◆ Problem to work on ◆
Copy out exactly the lines below that run from the one holding "0 <= i -> 0 < len ->" to the one holding "0 <= x < width", keeping both of those lines and no others.

◆ Data for this exercise ◆

(** ** The claims at concrete inputs *)

(** Hard score 40 and semantic score 90 combine to 70. *)
Lemma relevance_of_40_and_90 :
  EnhancedAnalysisService.relevance_score
    (EnhancedAnalysisService.combineAnalysisResults (H := sample_runtime)
       {| hard_match_score := JS.of_Z 40; matched_skills := ["React"; "TypeScript"];
          missing_skills := ["JavaScript"; "Node.js"; "AWS"];
          critical_missing_skills := ["JavaScript"; "Node.js"] |}
       [("semantic_match_score", EnhancedAnalysisService.num 90)]
       scenario_job)
  = JS.of_Z 70
  /\ AIAnalysisService.relevanceScore
       (AIAnalysisService.combineAnalysisResults
          {| AIAnalysisService.p_hardMatchScore := Some (JS.of_Z 40);
             AIAnalysisService.p_semanticMatchScore := None;
             AIAnalysisService.p_matchedSkills := Some ["react"];
             AIAnalysisService.p_missingSkills := Some ["aws"] |}
          {| AIAnalysisService.p_hardMatchScore := None;
             AIAnalysisService.p_semanticMatchScore := Some (JS.of_Z 90);
             AIAnalysisService.p_matchedSkills := None;
             AIAnalysisService.p_missingSkills := None |})
     = JS.of_Z 70.
Proof.
  apply (relevance_score_is_weighted_round sample_runtime 40 90);
    [lia | lia | reflexivity | reflexivity | reflexivity | reflexivity].
Defined.

(** C2, as written. The simple service does not use the thresholds 80 and
    50: for a job that lists no skill and an empty resume it computes the
    relevance score 50, which those thresholds (and the two other
    services) bucket as Medium, and reports Low, because its Medium range
    starts at 60. *)
Lemma simple_service_reports_low_at_50 :
  exists report,
    SimpleAnalysisService.analyzeResumeSimple (H := sample_runtime)
      EmptyString (job_of [] [])
    = Some report
    /\ SimpleAnalysisService.relevance_score report = JS.of_Z 50
    /\ spec_verdict (SimpleAnalysisService.relevance_score report) Medium
    /\ SimpleAnalysisService.verdict report = Low
    /\ EnhancedAnalysisService.verdictOf (SimpleAnalysisService.relevance_score report)
       = Medium
    /\ AIAnalysisService.generateVerdict (SimpleAnalysisService.relevance_score report)
       = Medium
    /\ ~ spec_verdict (SimpleAnalysisService.relevance_score report)
          (SimpleAnalysisService.verdict report).
Proof.
  assert (Hmedium : spec_verdict (JS.of_Z 50) Medium)
    by (apply spec_verdict_medium; evaluate).
  eexists. split; [vm_compute; reflexivity|].
  cbn [SimpleAnalysisService.relevance_score SimpleAnalysisService.verdict].
  split; [reflexivity|]. split; [exact Hmedium|]. split; [reflexivity|].
  split; [evaluate|]. split; [evaluate|].
  intros Hlow. pose proof (spec_verdict_functional _ _ _ Hlow Hmedium). discriminate.
Qed.

(** The score 55 is Medium for the enhanced and the multi-provider
    services and Low for the simple service. *)
Lemma verdicts_of_55 :
  spec_verdict (JS.of_Z 55) (EnhancedAnalysisService.verdictOf (JS.of_Z 55))
  /\ verdict_80_60 (JS.of_Z 55) (SimpleAnalysisService.verdictOf (JS.of_Z 55)).
Proof.
  assert (Hnumber : JS.of_Z 55 <> JS.NaN) by (vm_compute; discriminate).
  destruct (verdict_thresholds_of_each_service (JS.of_Z 55) Hnumber)
    as (H1 & _ & _ & H4 & _).
  split; [exact H1 | exact H4].
Defined.

(** C3, as written. The score is not always round(100 * |matched| /
    |union|) over distinct skills. For must-have [React], good-to-have
    [React] and a resume containing the skill, the one distinct skill is
    matched and the score is 50, not 100. For forty distinct skills of which
    the resume contains 23 the score is 57, not round(57.5) = 58. And with
    no skill at all the simple service scores 50, not 0. *)
Lemma hard_score_differs_from_prediction :
  (let job := job_of ["React"] ["React"] in
   exists hardMatch,
     EnhancedAnalysisService.performHardMatch (H := sample_runtime) "react" job
     = Some hardMatch
     /\ hard_match_score hardMatch = JS.of_Z 50
     /\ predicted_score job hardMatch = 100
     /\ hard_match_score hardMatch <> JS.of_Z (predicted_score job hardMatch))
  /\ (let job := job_of forty_skills [] in
      exists hardMatch,
        EnhancedAnalysisService.performHardMatch (H := sample_runtime) resume_with_23 job
        = Some hardMatch
        /\ hard_match_score hardMatch = JS.of_Z 57
        /\ predicted_score job hardMatch = 58
        /\ hard_match_score hardMatch <> JS.of_Z (predicted_score job hardMatch))
  /\ (let job := job_of [] [] in
      exists hardMatch,
        SimpleAnalysisService.performHardMatch (H := sample_runtime) "react" job
        = Some hardMatch
        /\ hard_match_score hardMatch = JS.of_Z 50
        /\ predicted_score job hardMatch = 0
        /\ hard_match_score hardMatch <> JS.of_Z (predicted_score job hardMatch)).
Proof.
  cbv zeta. split; [|split];
    (eexists; split; [vm_compute; reflexivity|]);
    (split; [evaluate|]); (split; [evaluate|]);
    intros Heq; vm_compute in Heq; discriminate.
Qed.
(** X10: The initial tensors [create_model] draws on the ranks other than 0 are
    discarded when the model is wrapped: two launches that agree on the
    devices and generator states of all processes and on the initial tensors
    of rank 0 run identically, checkpoint included. *)
Theorem other_ranks_initial_weights_are_discarded (n t : nat)
  (ls1 ls2 : list Launch) :
  Forall2 (fun a b => launch_local_rank a = launch_local_rank b /\
                      launch_generator a = launch_generator b) ls1 ls2 ->
  launch_init <$> head ls1 = launch_init <$> head ls2 ->
  script n t ls1 = script n t ls2.
Proof.
  intros HF Hh.
  assert (E : setup (script_args n t ls1) = setup (script_args n t ls2)).
  { unfold setup. apply list_eq. intros k.
    rewrite !map_fmap, !list_lookup_fmap.
    assert (Hst : (fun a => store (arg_proc a)) <$> head (script_args n t ls1)
                  = (fun a => store (arg_proc a)) <$> head (script_args n t ls2)).
    { unfold script_args. destruct HF as [|a b l1 l2 _ _]; [reflexivity|].
      simpl in *. injection Hh as ->. reflexivity. }
    rewrite Hst, !script_args_lookup.
    rewrite (Forall2_length _ _ _ HF).
    destruct (ls1 !! k) as [a|] eqn:Ea.
    - destruct (Forall2_lookup_l _ _ _ _ _ HF Ea) as (b & Eb & Hr & Hg).
      rewrite Eb. simpl. rewrite Hr, Hg.
      destruct ls2 as [|b0 l2]; [discriminate|]. reflexivity.
    - assert (ls2 !! k = None) as ->; [|reflexivity].
      apply lookup_ge_None. rewrite <- (Forall2_length _ _ _ HF).
      now apply lookup_ge_None. }
  unfold script, main. now rewrite E.
Qed.
(** ** Loops that fill a packed buffer *)

(** Three nested loops over the rows, the pixels and the channels that
    store [val x y c] at cell [3 * w * y + 3 * x + c]: afterwards every
    pixel holds its value and the cells past the last pixel are as
    before. *)
Lemma packed_fill (w h : Z) (val : Z -> Z -> Z -> Q) (m : mem) :
  0 <= w -> 0 <= h ->
  (forall x y c, 0 <= x < w -> 0 <= y < h -> 0 <= c < 3 ->
     for_range 0 h (fun y =>
       for_range 0 w (fun x =>
         for_range 0 3 (fun c m =>
           upd m (3 * w * y + 3 * x + c) (val x y c)))) m
       (3 * w * y + 3 * x + c)
     = val x y c).
Proof.
  intros Hw Hh.
  pose (upto := fun (Y X C : Z) (m' : mem) =>
    forall x y c, 0 <= x < w -> 0 <= y < h -> 0 <= c < 3 ->
      y < Y \/ (y = Y /\ (x < X \/ (x = X /\ c < C))) ->
      m' (3 * w * y + 3 * x + c) = val x y c).
  cut (upto h 0 0
         (for_range 0 h (fun y =>
            for_range 0 w (fun x =>
              for_range 0 3 (fun c m =>
                upd m (3 * w * y + 3 * x + c) (val x y c)))) m)).
  { intros H x y c Hx Hy Hc. apply H; try assumption. lia. }
  apply (for_range_ind (fun Y m' => upto Y 0 0 m')); [exact Hh | |].
  - intros x y c Hx Hy Hc Hlt. lia.
  - intros Y m0 HY H0.
    assert (Hrow : upto Y w 0
      (for_range 0 w (fun x =>
         for_range 0 3 (fun c m =>
           upd m (3 * w * Y + 3 * x + c) (val x Y c))) m0)).
    { apply (for_range_ind (fun X m' => upto Y X 0 m')); [exact Hw | exact H0 |].
      intros X m1 HX H1.
      assert (Hpix : upto Y X 3
        (for_range 0 3 (fun c m =>
           upd m (3 * w * Y + 3 * X + c) (val X Y c)) m1)).
      { apply (for_range_ind (fun C m' => upto Y X C m')); [lia | exact H1 |].
        intros C m2 HC H2 x y c Hx Hy Hc Hlt.
        destruct (Z.eq_dec (3 * w * y + 3 * x + c) (3 * w * Y + 3 * X + C))
          as [E|E].
        - assert (E' : 3 * (w * y + x) + c = 3 * (w * Y + X) + C) by lia.
          assert (Hyx : w * y + x = w * Y + X /\ c = C) by lia.
          destruct Hyx as [Hyx ->].
          assert (y = Y) by nia. subst y. assert (x = X) by lia. subst x.
          now rewrite upd_same.
        - rewrite upd_other by exact E. apply H2; try assumption.
          assert (~ (x = X /\ y = Y /\ c = C))
            by (intros (-> & -> & ->); now apply E).
          lia. }
      intros x y c Hx Hy Hc Hlt. apply Hpix; try assumption. lia. }
    intros x y c Hx Hy Hc Hlt. apply Hrow; try assumption. lia.
Qed.

(** ** Nearest-neighbour scaling *)

Section NearestProperties.
Variable malloc : Z -> mem.

Lemma img_interp_nearest_dims (src : img) (w h : Z) :
  width (img_interp_nearest malloc src w h) = w
  /\ height (img_interp_nearest malloc src w h) = h
  /\ stride (img_interp_nearest malloc src w h) = 3 * w.
Proof.
  unfold img_interp_nearest. cbv zeta. cbn [width height stride set_pixels].
  apply img_init_dims.
Qed.

Lemma img_interp_nearest_cells (src : img) (w h x y c : Z) :
  0 <= x < w -> 0 <= y < h -> 0 <= c < 3 ->
  pixel_at (img_interp_nearest malloc src w h) x y c
  = pixel_at src (x_src src (1 / inject_Z w) x) (y_src src (1 / inject_Z h) y) c.
Proof.
  intros Hx Hy Hc. unfold pixel_at at 1.
  destruct (img_interp_nearest_dims src w h) as (_ & _ & ->).
  unfold img_interp_nearest. cbv zeta. rewrite px_set_pixels.
  destruct (img_init_dims malloc img_local w h) as (-> & -> & ->).
  apply (packed_fill w h
           (fun x y c =>
              px src (stride src * y_src src (1 / inject_Z h) y
                      + 3 * x_src src (1 / inject_Z w) x + c)));
    try assumption; lia.
Qed.

Lemma nearest_index_same (i len : Z) :
  0 <= i -> 0 < len ->
  Qtrunc (inject_Z (i * len) * (1 / inject_Z len) + (1 # 2))%Q = i.
Proof.
  intros Hi Hl.
  assert (HL : (0 < inject_Z len)%Q) by now apply inject_Z_pos.
  assert (E : (inject_Z (i * len) * (1 / inject_Z len) == inject_Z i)%Q).
  { rewrite inject_Z_mult. field. intros C. rewrite C in HL.
    now apply Qlt_irrefl in HL. }
  apply inject_Z_nonneg in Hi.
  apply Z.le_antisymm.
  - apply Qtrunc_upper; lra.
  - apply Qtrunc_lower; [| lra].
    rewrite Zle_Qle. exact Hi.
Qed.

(** X9: scaling an image to its own size copies it. *)
Theorem img_interp_nearest_same_size (src : img) (x y c : Z) :
  0 <= x < width src -> 0 <= y < height src -> 0 <= c < 3 ->
  pixel_at (img_interp_nearest malloc src (width src) (height src)) x y c
  = pixel_at src x y c.
Proof.
  intros Hx Hy Hc. rewrite img_interp_nearest_cells by assumption.
  unfold x_src, y_src. now rewrite !nearest_index_same by lia.
Qed.

End NearestProperties.

(** ** The scaling and the fill crop in binary32 *)

(** A property that holds at every integer below [n], by enumeration. *)
Lemma below_forallb (P : Z -> bool) (n : nat) :
  forallb P (map Z.of_nat (seq 0 n)) = true ->
  forall x, 0 <= x < Z.of_nat n -> P x = true.
Proof.
  intros H x Hx. rewrite forallb_forall in H. apply H.
  apply in_map_iff. exists (Z.to_nat x). split; [lia |].
  apply in_seq. lia.
Qed.

Section Binary32Scaling.
Variable malloc : Z -> mem.

Lemma nearest_b32_dims (src : img) (w h : Z) :
  width (B32.img_interp_nearest malloc src w h) = w
  /\ height (B32.img_interp_nearest malloc src w h) = h
  /\ stride (B32.img_interp_nearest malloc src w h) = 3 * w.
Proof.
  unfold B32.img_interp_nearest. cbv zeta. cbn [width height stride set_pixels].
  apply img_init_dims.
Qed.

Lemma nearest_b32_cells (src : img) (w h x y c : Z) :
  0 <= x < w -> 0 <= y < h -> 0 <= c < 3 ->
  pixel_at (B32.img_interp_nearest malloc src w h) x y c
  = pixel_at src (B32.x_src src (B32.div B32.one (B32.of_int w)) x)
      (B32.y_src src (B32.div B32.one (B32.of_int h)) y) c.
Proof.
  intros Hx Hy Hc. unfold pixel_at at 1.
  destruct (nearest_b32_dims src w h) as (_ & _ & ->).
  unfold B32.img_interp_nearest. cbv zeta. rewrite px_set_pixels.
  destruct (img_init_dims malloc img_local w h) as (-> & -> & ->).
  apply (packed_fill w h
           (fun x y c =>
              px src (stride src
                      * B32.y_src src (B32.div B32.one (B32.of_int h)) y
                      + 3 * B32.x_src src (B32.div B32.one (B32.of_int w)) x
                      + c)));
    try assumption; lia.
Qed.

Lemma resize_fill_b32_cells (im : img) (g : B32.geometry)
  (crop_w crop_h crop_x crop_y x y c : Z) :
  B32.fill_crop (width im) (height im) g = (crop_w, crop_h, crop_x, crop_y) ->
  0 <= x < B32.geom_width g -> 0 <= y < B32.geom_height g -> 0 <= c < 3 ->
  pixel_at (B32.img_resize_fill malloc im g) x y c
  = pixel_at im
      (crop_x + B32.x_src (img_crop im crop_w crop_h crop_x crop_y)
                  (B32.div B32.one (B32.of_int (B32.geom_width g))) x)
      (crop_y + B32.y_src (img_crop im crop_w crop_h crop_x crop_y)
                  (B32.div B32.one (B32.of_int (B32.geom_height g))) y) c.
Proof.
  intros E Hx Hy Hc. unfold B32.img_resize_fill. rewrite E.
  rewrite nearest_b32_cells by assumption.
  unfold pixel_at, img_crop, px, shift. cbn [pixels stride].
  f_equal. ring.
Qed.



End Binary32Scaling.

(** C5: a 100x50 image filled into 40x40 at anchor 0.5 is cropped to the
    50x50 square at (25, 0), as the claim says. A 100x100 image filled
    into 300x1 at anchor 1 is cropped to the rectangle of width 100 and
    height 0 at row 100 (the height [100 / 300 + 0.5] truncates to 0): it
    has no aspect ratio and its row is not a row of the image, and every
    pixel of the result is then taken from the floats that follow the 100
    rows of the image. *)
Theorem fill_crop_empty_rectangle :
  B32.fill_crop 100 50 (B32.mk_geometry 40 40 B32.half) = (50, 50, 25, 0)
  /\ B32.fill_crop 100 100 (B32.mk_geometry 300 1 B32.one) = (100, 0, 0, 100)
  /\ forall (malloc : Z -> mem) (m : mem) (x c : Z),
       0 <= x < 300 -> 0 <= c < 3 ->
       exists i,
         0 <= i
         /\ pixel_at
              (B32.img_resize_fill malloc
                 (mk_img 100 100 300 true 120000 (Some m))
                 (B32.mk_geometry 300 1 B32.one)) x 0 c
            = m (300 * 100 + 3 * i + c).
Proof.
  split; [vm_compute; reflexivity |]. split; [vm_compute; reflexivity |].
  intros malloc m x c Hx Hc.
  set (im := mk_img 100 100 300 true 120000 (Some m)).
  set (g := B32.mk_geometry 300 1 B32.one).
  assert (E : B32.fill_crop (width im) (height im) g = (100, 0, 0, 100))
    by (vm_compute; reflexivity).
  set (column := fun x =>
         B32.to_int (B32.add_half (B32.to_double
           (B32.mul (B32.of_int (x * 100))
              (B32.div B32.one (B32.of_int 300)))))).
  exists (column x). split.
  - apply Z.leb_le.
    apply (below_forallb (fun x => 0 <=? column x) 300);
      [vm_compute; reflexivity | lia].
  - rewrite (resize_fill_b32_cells malloc im g 100 0 0 100 x 0 c E)
      by (cbn; lia).
    unfold pixel_at, im. cbn [px pixels stride].
    change (B32.y_src (img_crop (mk_img 100 100 300 true 120000 (Some m))
                         100 0 0 100)
              (B32.div B32.one (B32.of_int (B32.geom_height g))) 0)
      with 0.
    change (B32.x_src (img_crop (mk_img 100 100 300 true 120000 (Some m))
                         100 0 0 100)
              (B32.div B32.one (B32.of_int (B32.geom_width g))) x)
      with (column x).
    f_equal; lia.
Qed.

◆ Your solution ◆
  0 <= i -> 0 < len ->
  Qtrunc (inject_Z (i * len) * (1 / inject_Z len) + (1 # 2))%Q = i.
Proof.
  intros Hi Hl.
  assert (HL : (0 < inject_Z len)%Q) by now apply inject_Z_pos.
  assert (E : (inject_Z (i * len) * (1 / inject_Z len) == inject_Z i)%Q).
  { rewrite inject_Z_mult. field. intros C. rewrite C in HL.
    now apply Qlt_irrefl in HL. }
  apply inject_Z_nonneg in Hi.
  apply Z.le_antisymm.
  - apply Qtrunc_upper; lra.
  - apply Qtrunc_lower; [| lra].
    rewrite Zle_Qle. exact Hi.
Qed.

(** X9: scaling an image to its own size copies it. *)
Theorem img_interp_nearest_same_size (src : img) (x y c : Z) :
  0 <= x < width src -> 0 <= y < height src -> 0 <= c < 3 ->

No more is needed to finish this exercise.